This is a short technical post, more a note-to-self so that I know where to look this up if I ever need it again. It is also somewhat of a correction of something I said during my talk in Toronto in June.
Grigorieff forcing
If you don’t remember, here’s the quick and dirty (i.e. traditional) way to define Grigorieff (or Gregorieff depending on your choice of latinization) forcing: it consists of partial functions on $\omega$ which are defined on a “small” set, i.e., a set in the dual ideal of a filter. For simplicity, let’s focus on ultrafilters. asd s
Grigorieff Forcing Given a ultrafilter $U$ on $\omega$, let $$\mathbb{P}_U = { f: A \rightarrow \omega : \omega \setminus A \in U }.$$
Partially order such functions by $f\leq g$ iff $f \supseteq g$, i.e., $f$ has more information.
You can think of Grigorieff conditions as perfect binary trees with complete branching on an ultrafilter set and “parallel movement” elsewhere. But I said quick and dirty is enough here, so let’s not worry too much.

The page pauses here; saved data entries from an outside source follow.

(* ===== verification/Utf8.v ===== *)
(** * [string.rs]: truncating a string between characters

    The standard library's UTF-8 comes first: a [str] is a list of bytes that decodes
    into Unicode scalar values ([chars]); [encode] is the inverse of the decoding.
    Then [truncate_utf8] and its specification on characters. *)
From stdpp Require Import prelude list.
From Stdlib Require Import ZArith Lia.
From S2P Require Import Prelude Bytes.

Definition scalar (c : Z) : Prop :=
  (0 <= c < 0x110000 /\ ~ (0xD800 <= c < 0xE000))%Z.

#[export] Instance scalar_dec c : Decision (scalar c).
Proof. unfold scalar. apply _. Defined.

Definition encode_char (c : Z) : list byte :=
  (if decide (c < 0x80) then [byte_of_Z c]
  else if decide (c < 0x800) then [byte_of_Z (0xC0 + c / 64); byte_of_Z (0x80 + c mod 64)]
  else if decide (c < 0x10000) then
    [byte_of_Z (0xE0 + c / 64 / 64); byte_of_Z (0x80 + c / 64 mod 64);
     byte_of_Z (0x80 + c mod 64)]
  else
    [byte_of_Z (0xF0 + c / 64 / 64 / 64); byte_of_Z (0x80 + c / 64 / 64 mod 64);
     byte_of_Z (0x80 + c / 64 mod 64); byte_of_Z (0x80 + c mod 64)])%Z.

Definition encode (cs : list Z) : list byte := cs ≫= encode_char.

(** A continuation byte, [10xxxxxx]. *)
Definition continuation (b : byte) : Prop := (0x80 <= Z_of_byte b < 0xC0)%Z.

#[export] Instance continuation_dec b : Decision (continuation b).
Proof. unfold continuation. apply _. Defined.

(** The value of a sequence of bytes, if it is the shortest form of a scalar value. *)
Definition sequence (low c : Z) : option Z :=
  if decide (low <= c /\ scalar c)%Z then Some c else None.

(** [str::from_utf8], as the characters of the string. *)
Fixpoint from_utf8 (bs : list byte) : option (list Z) :=
  match bs with
  | [] => Some []
  | b0 :: bs =>
    let z0 := Z_of_byte b0 in
    if decide (z0 < 0x80)%Z then cons z0 <$> from_utf8 bs
    else
      match bs with
      | [] => None
      | b1 :: bs =>
        if decide (continuation b1) then
          let z1 := (Z_of_byte b1 - 0x80)%Z in
          if decide (0xC0 <= z0 < 0xE0)%Z then
            c ← sequence 0x80 ((z0 - 0xC0) * 64 + z1); cons c <$> from_utf8 bs
          else
            match bs with
            | [] => None
            | b2 :: bs =>
              if decide (continuation b2) then
                let z2 := (Z_of_byte b2 - 0x80)%Z in
                if decide (0xE0 <= z0 < 0xF0)%Z then
                  c ← sequence 0x800 (((z0 - 0xE0) * 64 + z1) * 64 + z2);
                  cons c <$> from_utf8 bs
                else
                  match bs with
                  | [] => None
                  | b3 :: bs =>
                    if decide (continuation b3 /\ 0xF0 <= z0 < 0xF8)%Z then
                      let z3 := (Z_of_byte b3 - 0x80)%Z in
                      c ← sequence 0x10000 ((((z0 - 0xF0) * 64 + z1) * 64 + z2) * 64 + z3);
                      cons c <$> from_utf8 bs
                    else None
                  end
              else None
            end
        else None
      end
  end.

(** ** Encoding and decoding *)

Lemma Z_of_byte_small z : (0 <= z < 256)%Z -> Z_of_byte (byte_of_Z z) = z.
Proof. intros Hz. rewrite Z_of_byte_of_Z. by apply wrap_small. Qed.

Lemma sequence_Some low c : (low <= c)%Z -> scalar c -> sequence low c = Some c.
Proof. intros. unfold sequence. by rewrite decide_True. Qed.

(** The digits in base 64 of a character. *)
Lemma base_64 c : (c = c / 64 * 64 + c mod 64 /\ 0 <= c mod 64 < 64)%Z.
Proof.
  pose proof (Z.div_mod c 64 ltac:(lia)). pose proof (Z.mod_pos_bound c 64 ltac:(lia)). lia.
Qed.

Lemma from_utf8_cons c bs :
  scalar c -> from_utf8 (encode_char c ++ bs) = cons c <$> from_utf8 bs.
Proof.
  intros Hc. pose proof Hc as [Hrange _]. unfold encode_char, continuation.
  pose proof (base_64 c). pose proof (base_64 (c / 64)). pose proof (base_64 (c / 64 / 64)).
  repeat case_decide; cbn [app from_utf8]; unfold continuation, continuation_dec;
    repeat rewrite Z_of_byte_small by lia;
    repeat (case_decide; try (exfalso; lia)); [done | ..];
    match goal with |- context [sequence ?low ?x] => replace x with c by lia end;
    rewrite sequence_Some by (done || lia); done.
Qed.

Lemma from_utf8_encode cs : Forall scalar cs -> from_utf8 (encode cs) = Some cs.
Proof.
  unfold encode. induction 1 as [| c cs Hc _ IH]; [done |].
  by rewrite bind_cons, from_utf8_cons, IH.
Qed.

Lemma byte_of_Z_eq z b : z = Z_of_byte b -> byte_of_Z z = b.
Proof. intros ->. apply byte_of_Z_of_byte. Qed.

Lemma sequence_spec low x c : sequence low x = Some c -> c = x /\ (low <= c)%Z /\ scalar c.
Proof. unfold sequence. case_decide; [intros [= <-] | done]. tauto. Qed.

Lemma div_64 x y : (0 <= y < 64 -> (x * 64 + y) / 64 = x)%Z.
Proof. intros. rewrite Z.div_add_l, Z.div_small by lia. lia. Qed.

Lemma mod_64 x y : (0 <= y < 64 -> (x * 64 + y) mod 64 = y)%Z.
Proof. intros. rewrite Z.add_comm, Z.mod_add, Z.mod_small by lia. done. Qed.

(** The bytes a character was decoded from are its encoding. *)
Ltac encoded_bytes :=
  unfold encode_char; repeat (case_decide; try (exfalso; lia)); cbn [app];
  rewrite ?div_64, ?mod_64 by lia;
  repeat (apply (f_equal2 cons); [symmetry; apply byte_of_Z_eq; lia |]); done.

(** A decoded character starts with its encoding. *)
Lemma from_utf8_inv b0 bs cs :
  from_utf8 (b0 :: bs) = Some cs ->
  exists c rest cs', b0 :: bs = encode_char c ++ rest /\ scalar c /\ cs = c :: cs' /\
    from_utf8 rest = Some cs'.
Proof.
  cbn [from_utf8]. intros Hcs. pose proof (Z_of_byte_fits b0) as H0. unfold fits in H0.
  destruct (decide (Z_of_byte b0 < 0x80)%Z) as [Hlt |].
  { apply fmap_Some in Hcs as (cs' & Hcs & ->).
    exists (Z_of_byte b0), bs, cs'. split; [encoded_bytes |]. unfold scalar.
    repeat split; (done || lia). }
  destruct bs as [| b1 bs]; [done |]. destruct (decide (continuation b1)) as [H1 |]; [| done].
  unfold continuation in H1.
  destruct (decide (0xC0 <= Z_of_byte b0 < 0xE0)%Z).
  { apply bind_Some in Hcs as (c & (-> & Hlow & Hc)%sequence_spec & (cs' & Hcs & ->)%fmap_Some).
    eexists _, bs, cs'. split; [| by split]. encoded_bytes. }
  destruct bs as [| b2 bs]; [done |]. destruct (decide (continuation b2)) as [H2 |]; [| done].
  unfold continuation in H2.
  destruct (decide (0xE0 <= Z_of_byte b0 < 0xF0)%Z).
  { apply bind_Some in Hcs as (c & (-> & Hlow & Hc)%sequence_spec & (cs' & Hcs & ->)%fmap_Some).
    eexists _, bs, cs'. split; [| by split]. encoded_bytes. }
  destruct bs as [| b3 bs]; [done |].
  destruct (decide (continuation b3 /\ _)) as [[H3 ?] |]; [| done]. unfold continuation in H3.
  apply bind_Some in Hcs as (c & (-> & Hlow & Hc)%sequence_spec & (cs' & Hcs & ->)%fmap_Some).
  eexists _, bs, cs'. split; [| by split]. encoded_bytes.
Qed.

Lemma length_encode_char c : 0 < length (encode_char c).
Proof. unfold encode_char. repeat case_decide; cbn; lia. Qed.

(** Decoding inverts the encoding, and accepts nothing else. *)
Lemma encode_from_utf8 bs cs : from_utf8 bs = Some cs -> encode cs = bs /\ Forall scalar cs.
Proof.
  remember (length bs) as n eqn:Hn. revert bs cs Hn.
  induction n as [n IH] using lt_wf_ind. intros [| b0 bs] cs Hn; [by intros [= <-] |].
  intros (c & rest & cs' & E & Hc & -> & Hrest)%from_utf8_inv.
  pose proof (length_encode_char c). apply (f_equal length) in E as El. rewrite length_app in El.
  destruct (IH (length rest) ltac:(lia) rest cs' eq_refl Hrest) as [<- Hcs].
  split; [by rewrite E | by constructor].
Qed.

(** ** Character boundaries *)

(** [str::is_char_boundary]. *)
Definition is_char_boundary (s : list byte) (i : nat) : bool :=
  match i with
  | 0 => true
  | S _ =>
    match s !! i with
    | Some b => bool_decide (~ continuation b)
    | None => (i =? length s)%nat
    end
  end.

(** The loop; below zero the index would wrap, which its first test excludes. *)
Fixpoint move_back (s : list byte) (end_ : nat) : nat :=
  if is_char_boundary s end_ then end_
  else match end_ with S end_ => move_back s end_ | 0 => 0 end.

Definition truncate_utf8 (s : list byte) (max_bytes : nat) : list byte :=
  if (length s <=? max_bytes)%nat then s
  else
    let end_ := max_bytes in
    let end_ := move_back s end_ in
    take end_ s.

Definition valid_utf8 (s : list byte) : Prop := is_Some (from_utf8 s).

Lemma encode_app cs ds : encode (cs ++ ds) = encode cs ++ encode ds.
Proof. apply bind_app. Qed.

Lemma encode_char_bytes c :
  scalar c -> exists b l, encode_char c = b :: l /\ ~ continuation b /\ Forall continuation l.
Proof.
  intros [Hc _]. unfold encode_char.
  pose proof (base_64 c). pose proof (base_64 (c / 64)). pose proof (base_64 (c / 64 / 64)).
  unfold continuation.
  repeat case_decide; eexists _, _; (split; [reflexivity |]);
    rewrite ?Forall_cons, ?Forall_nil; repeat rewrite Z_of_byte_small by lia; lia.
Qed.

Lemma boundary_step c cs i :
  scalar c -> Forall scalar cs ->
  is_char_boundary (encode_char c ++ encode cs) i =
    if decide (i = 0) then true
    else if decide (i < length (encode_char c)) then false
    else is_char_boundary (encode cs) (i - length (encode_char c)).
Proof.
  intros Hc Hcs. destruct (encode_char_bytes c Hc) as (b & l & -> & Hb & Hl).
  case_decide as Hi; [by subst |]. destruct i as [| i]; [done |].
  unfold is_char_boundary at 1. cbn [app lookup list_lookup length].
  change ((l ++ encode cs) !! i) with (lookup i (l ++ encode cs)).
  case_decide as Hlt.
  - rewrite lookup_app_l by lia. destruct (lookup_lt_is_Some_2 l i) as [b' Hb']; [lia |].
    rewrite Hb'. apply bool_decide_eq_false_2. intros Hn. apply Hn.
    by eapply Forall_lookup_1.
  - rewrite lookup_app_r by lia. rewrite length_app.
    replace (S i - S (length l)) with (i - length l) by lia.
    destruct (i - length l) as [| j] eqn:Hj; cbn [is_char_boundary].
    + destruct Hcs as [| c' cs Hc' _]; cbn; [apply Nat.eqb_eq; lia |].
      destruct (encode_char_bytes c' Hc') as (b' & l' & -> & Hb' & _). cbn.
      by apply bool_decide_eq_true_2.
    + case_match; [done |]. apply eq_bool_prop_intro.
      rewrite !Is_true_true, !Nat.eqb_eq. lia.
Qed.

(** The boundaries of an encoded string are the ends of its characters. *)
Lemma is_char_boundary_spec cs i :
  Forall scalar cs ->
  is_char_boundary (encode cs) i = true <->
  exists cs1 cs2, cs = cs1 ++ cs2 /\ i = length (encode cs1).
Proof.
  intros Hcs. revert i. induction Hcs as [| c cs Hc Hcs IH]; intros i.
  - destruct i as [| i]; cbn; [split; [by exists [], [] | done] |].
    split; [done |]. by intros ([] & ? & ? & ?).
  - change (encode (c :: cs)) with (encode_char c ++ encode cs). rewrite boundary_step by done.
    pose proof (length_encode_char c). repeat case_decide.
    + split; [by exists [], (c :: cs) | done].
    + split; [done |]. intros ([| c' cs1] & cs2 & E & ->); [done |]. injection E as <- ->.
      cbn in *. rewrite length_app in *. lia.
    + rewrite IH. split.
      * intros (cs1 & cs2 & -> & E). exists (c :: cs1), cs2. split; [done |]. cbn.
        rewrite length_app. fold (encode cs1). lia.
      * intros ([| c' cs1] & cs2 & E & ->); [done |]. injection E as <- ->.
        exists cs1, cs2. split; [done |]. cbn. rewrite length_app. fold (encode cs1). lia.
Qed.

Lemma move_back_spec s n :
  is_char_boundary s (move_back s n) = true /\ move_back s n <= n /\
  forall m, m <= n -> is_char_boundary s m = true -> m <= move_back s n.
Proof.
  induction n as [| n IH]; cbn [move_back].
  - by destruct s.
  - destruct (is_char_boundary s (S n)) eqn:Hb; [by split |].
    destruct IH as (IH1 & IH2 & IH3). split_and!; [done | lia |].
    intros m Hm Hbm. destruct (decide (m = S n)) as [-> |]; [congruence |]. apply IH3; [lia | done].
Qed.

Lemma truncate_utf8_cases cs max_bytes :
  Forall scalar cs ->
  exists cs1 cs2, cs = cs1 ++ cs2 /\ truncate_utf8 (encode cs) max_bytes = encode cs1 /\
    length (encode cs1) <= max_bytes /\
    forall c cs3, cs2 = c :: cs3 -> max_bytes < length (encode (cs1 ++ [c])).
Proof.
  intros Hcs. unfold truncate_utf8. destruct (Nat.leb_spec (length (encode cs)) max_bytes).
  { exists cs, []. by rewrite app_nil_r. }
  destruct (move_back_spec (encode cs) max_bytes) as (Hb & Hle & Hmax).
  apply is_char_boundary_spec in Hb as (cs1 & cs2 & -> & E); [| done].
  exists cs1, cs2. rewrite E in *. split; [done |]. split; [by rewrite encode_app, take_app_length |].
  split; [done |]. intros c cs3 ->.
  destruct (decide (length (encode (cs1 ++ [c])) <= max_bytes)) as [Hc |]; [| lia]. exfalso.
  assert (length (encode (cs1 ++ [c])) <= length (encode cs1)) as Hlt.
  { apply Hmax; [done |]. apply is_char_boundary_spec; [done |].
    exists (cs1 ++ [c]), cs3. by rewrite <- app_assoc. }
  rewrite encode_app, length_app in Hlt. cbn in Hlt. rewrite app_nil_r in Hlt.
  pose proof (length_encode_char c). lia.
Qed.

(** C37 [truncate_utf8] of a string of characters is the longest beginning of it,
    in whole characters, that fits into the number of bytes allowed: it does not
    panic, and the next character would not fit any more. *)
Theorem truncate_utf8_spec cs max_bytes :
  Forall scalar cs ->
  exists cs1 cs2, cs = cs1 ++ cs2 /\ truncate_utf8 (encode cs) max_bytes = encode cs1 /\
    length (encode cs1) <= max_bytes /\
    forall c cs3, cs2 = c :: cs3 -> max_bytes < length (encode (cs1 ++ [c])).
Proof. apply truncate_utf8_cases. Qed.

(** "hé" followed by an emoji, cut inside the second character and inside the third. *)
Lemma truncate_utf8_spec_witness :
  Forall scalar [104; 233; 128075]%Z /\
  exists cs1 cs2, [104; 233; 128075]%Z = cs1 ++ cs2 /\
    truncate_utf8 (encode [104; 233; 128075]%Z) 5 = encode cs1 /\
    length (encode cs1) <= 5 /\
    forall c cs3, cs2 = c :: cs3 -> 5 < length (encode (cs1 ++ [c])).
Proof.
  assert (Forall scalar [104; 233; 128075]%Z) as Hcs
    by (repeat constructor; try lia; intros []; lia).
  split; [exact Hcs |]. apply (truncate_utf8_spec [104; 233; 128075]%Z 5). exact Hcs.
Defined.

Grigorieff forcing is famous for being the forcing that Shelah used for the first model without P-points. One of the reasons this is possible is as follows.
Theorem (Shelah) If $U$ is a P-point, then $\mathbb{P}_U$ is proper and $\omega^\omega$-bounding. In particular, $\mathbb{P}_U$ does not collapse $\omega_1$.
Last week, David Chodounsky let me know that Bohuslav Balcar showed him the following “folklore” result.
Optimality If $U$ is not a P-point, then $\mathbb{P}_U$ collapses the continuum.
This result is mentioned in Jech’s Multiple Forcing book, but without proof and I have never seen one published. (Which, to tell the truth, is the reason I thought it was wrong but more about that later).
a proof
- If $U$ is not a P-point, then there exists a partition $\bigcup_{n \in \omega} I_n$ such that every $A\in U$ intersects infinitely many $I_n$ in an infinite set.
- In particular, no $I_n \in U$ and, without loss, all $I_n$ are infinite.
- In the ground model $V$, let’s enumerate each $P(I_n)$ as $(A^\alpha_n)_{\alpha < \mathfrak{c}}$ (bijectively).
- First observation The generic $\dot G \subseteq \omega$ has $$\Vdash I_n \cap \dot G \in V$$ for every $n$.
- Fix $n$.
- Since $I_n\notin U$, we can decide any condition $f$ arbitrarily on $I_n$.
- In other words, there’s a dense set of conditions $g$ with $dom(g) \supseteq I_n$.
- But any condition in this dense set forces what we want, i.e., $g \Vdash \dot G \cap I_n = g^{-1}(1) \cap I_n$ — which is a set in the ground model.
- So let $G$ be a generic over $V$.
- Second observation In $V[G]$, we can define a map $H: \omega \rightarrow (2^\omega)^V$, mapping $n$ to $\alpha$ with $A^n_\alpha = G \cap I_n$.
- Check that this is possible because this intersection is a ground model set, hence appears in the enumerations we fixed earlier.
- Third Observation $H$ is cofinal.
- Given any $\alpha$, we want to find $n$ such that $H(n) > \alpha$.
- For a density argument, fix any condition $f$.
- Since $dom(f)$ is a small set, we can find $n$ such that $$|I_n \cap \omega \setminus dom(f)| = \omega.$$
- Therefore, we can find $A \subseteq I_n \cap \omega \setminus dom(f)$ such that $A \cup f^{-1}(1) = A^n_\beta$ for some $\beta > \alpha$.
- Extend $f$ to all of $I_n$ such that $f^{-1}(1) = A$.
- Then $f \Vdash \dot G \cap I_n = A^n_\beta$ — as desired.
An honest mistake
David and I thought we had a proof that Grigorieff forcing with a stable ordered union ultrafilter is proper and $\omega^\omega$-bounding. This is, of course, impossible — and with this knowledge we could find the mistake in our proof. We still think that “morally” speaking there should be an analogue forcing for the union filter world. But that’s a different story.